たまに孫を連れて息子や娘が遊びにきますが、
たまに会うだけだから『いい顔』をしなければなりませんし、
孫のしつけなどにいいたいことがあっても言えないのが正直のところです。/斉藤清吉(こつP63」

 これは地方自治体がまとめた、高齢者の文集の中の一説である。
高齢者は、それまで当たり前であった幼い者へのしつけですら、
「いいおじいちゃん」であるために躊躇しているのである。

 かつて、語りの場が提供されていた時代はどうであったか。

「幼いときの聞き好き、語り上手が、やがて長じて語り好き、
語り上手のムカシカタリのカタリジサやカタリバサになるのだった。
どの伝承者も子どものときには語り手からムカシを掘り起こす驚くべき聞き手であった。(水沢4p8」

 昔話を上手に聞く子どもは、素晴らしい伝承者に育つのである。
よい話も悪い話もたくさん聞き、取捨選択をして子どもの感性は育っていくのである。
高齢者は「いい高齢者」「悪い高齢者」などと考えて子供たちに気兼ねをする必要などなかった。

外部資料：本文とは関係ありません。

(* ===== verification/ApiBase.v ===== *)
(** * What the API handlers share

    Models [UserInfo] and its names ([internal/auth/apiauth/apiauth.go]), the
    error mapping every transactional handler of
    [internal/server/apiserver] ends with, and the notification they build. *)

From S2P Require Import Prelude AuthScope EventModel TaskModel Links PubSub ScheduleModel Rules.
From S2P Require Import Store StoreOps StoreLogic.

(** ** The caller *)

Definition AuthTypeKey : string := "key".

Record UserInfo := mkUser {
  User_ID : string; User_Email : string; User_Name : string; User_OrgID : Z;
  User_Type : string; User_ClientID : string; User_Scopes : Scopes }.

Definition DisplayName (u : UserInfo) : string :=
  if negb (String.eqb (User_Name u) "") then User_Name u
  else if negb (String.eqb (User_Email u) "") then User_Email u
  else User_ID u.

Definition AuditName (u : UserInfo) : string :=
  let name := DisplayName u in
  if String.eqb (User_Type u) AuthTypeKey then name +:+ " (API key)" else name.

(** ** Errors *)

Definition Err_Error (e : Err) : string :=
  match e with
  | EConnect _ msg => msg
  | ENoRows => "sql: no rows in result set"
  | ESkip => "archiver: skip task"
  | EInvalidRequest msg => "invalid page request: " +:+ msg
  | EUnsupportedDirection => "unsupported page direction"
  | EPanic msg => msg
  | EOther msg => msg
  | EWrap msg _ => msg
  end.

Definition PermissionDenied {A} (msg : string) : M A := raise (EConnect CodePermissionDenied msg).
Definition InvalidArgument {A} (msg : string) : M A := raise (EConnect CodeInvalidArgument msg).
Definition NotFound {A} (msg : string) : M A := raise (EConnect CodeNotFound msg).
Definition Internal {A} (e : Err) : M A := raise (EConnect CodeInternal (Err_Error e)).

(** The block after [WithTx]: typed errors as they are, no rows as
    [notFound], everything else as internal. *)
Definition txError (notFound : string) (e : Err) : Err :=
  if negb (bool_decide (CodeOf e = CodeUnknown)) then e
  else if isNoRows e then EConnect CodeNotFound notFound
  else EConnect CodeInternal (Err_Error e).

(** The block after a plain read. *)
Definition readError (notFound : string) (e : Err) : Err :=
  if isNoRows e then EConnect CodeNotFound notFound
  else EConnect CodeInternal (Err_Error e).

Definition taskNotFound (id : Z) : string := "task " +:+ FormatInt id +:+ " not found".
Definition scheduleNotFound (id : Z) : string := "schedule " +:+ FormatInt id +:+ " not found".

(** The answer does not matter to the tables. *)
Definition ignore {A} (m : M A) : M unit := m ;; mret ().

(** The world a computation ends in. *)
Definition final {A} (m : M A) (w : World) : World := snd (m w).

(** ** Notifications *)

(** [model.Notification{Type: "change", OrgID, UserID, ClientID, Time}] with
    the fields the handler fills in. *)
Definition change (caller : UserInfo) (now : Z) (resources : list NotificationResource)
    (runner : string) (status : TaskStatus) (message : string) : Notification :=
  mkNotification "change" resources now (User_OrgID caller) (User_ID caller)
    (User_ClientID caller) runner status message false.

(** The two resources of every change to a task. *)
Definition task_resources (action : string) (id : Z) : list NotificationResource :=
  [mkResource action "task" id; mkResource "appended" "task_events" id].

(** A lifecycle event of a task attributed to the calling user. *)
Definition user_lifecycle (caller : UserInfo) (kind : LifecycleKind) (task : Task)
    (from_ : string) (fields : list string) : Event :=
  newEvent (Task_ID task) (Task_OrgID task) false
    (Lifecycle (mkLifecycle kind (UserActor (AuditName caller)) from_
                  (Label (Task_Status task)) "" fields)).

「積極的に自分の聞きたい話を、かんたんなヒントで語り手の記憶を掘り起こしていく。
記憶の底に埋没している光ったムカシを、忘却の深層部に眠っているムカシを引き出していく。
(中略)自分一人では、そのすべてを思い出すことはできなかったであろう。
引き出し役の聞き手が必要だった。
聞き手しだいによるのだ。(水沢4 p8」

 これは、昔話の研究家として膨大な資料を収集した水沢謙一氏の言葉である。
研究家と、幼い子どもの聞き取り方には大きな違いがあるだろう。

 しかし水沢氏は、昔話の伝承者が子ども時代には「驚くべき聞き手であった」と評している。
高齢者は幼い子どものあどけない表情や無邪気な質問を受けることによって、
「忘却の深層部に眠っている」記憶を引き出すこともあったのだ。

 高齢者と若年層の者が語りあう重要性はここにある。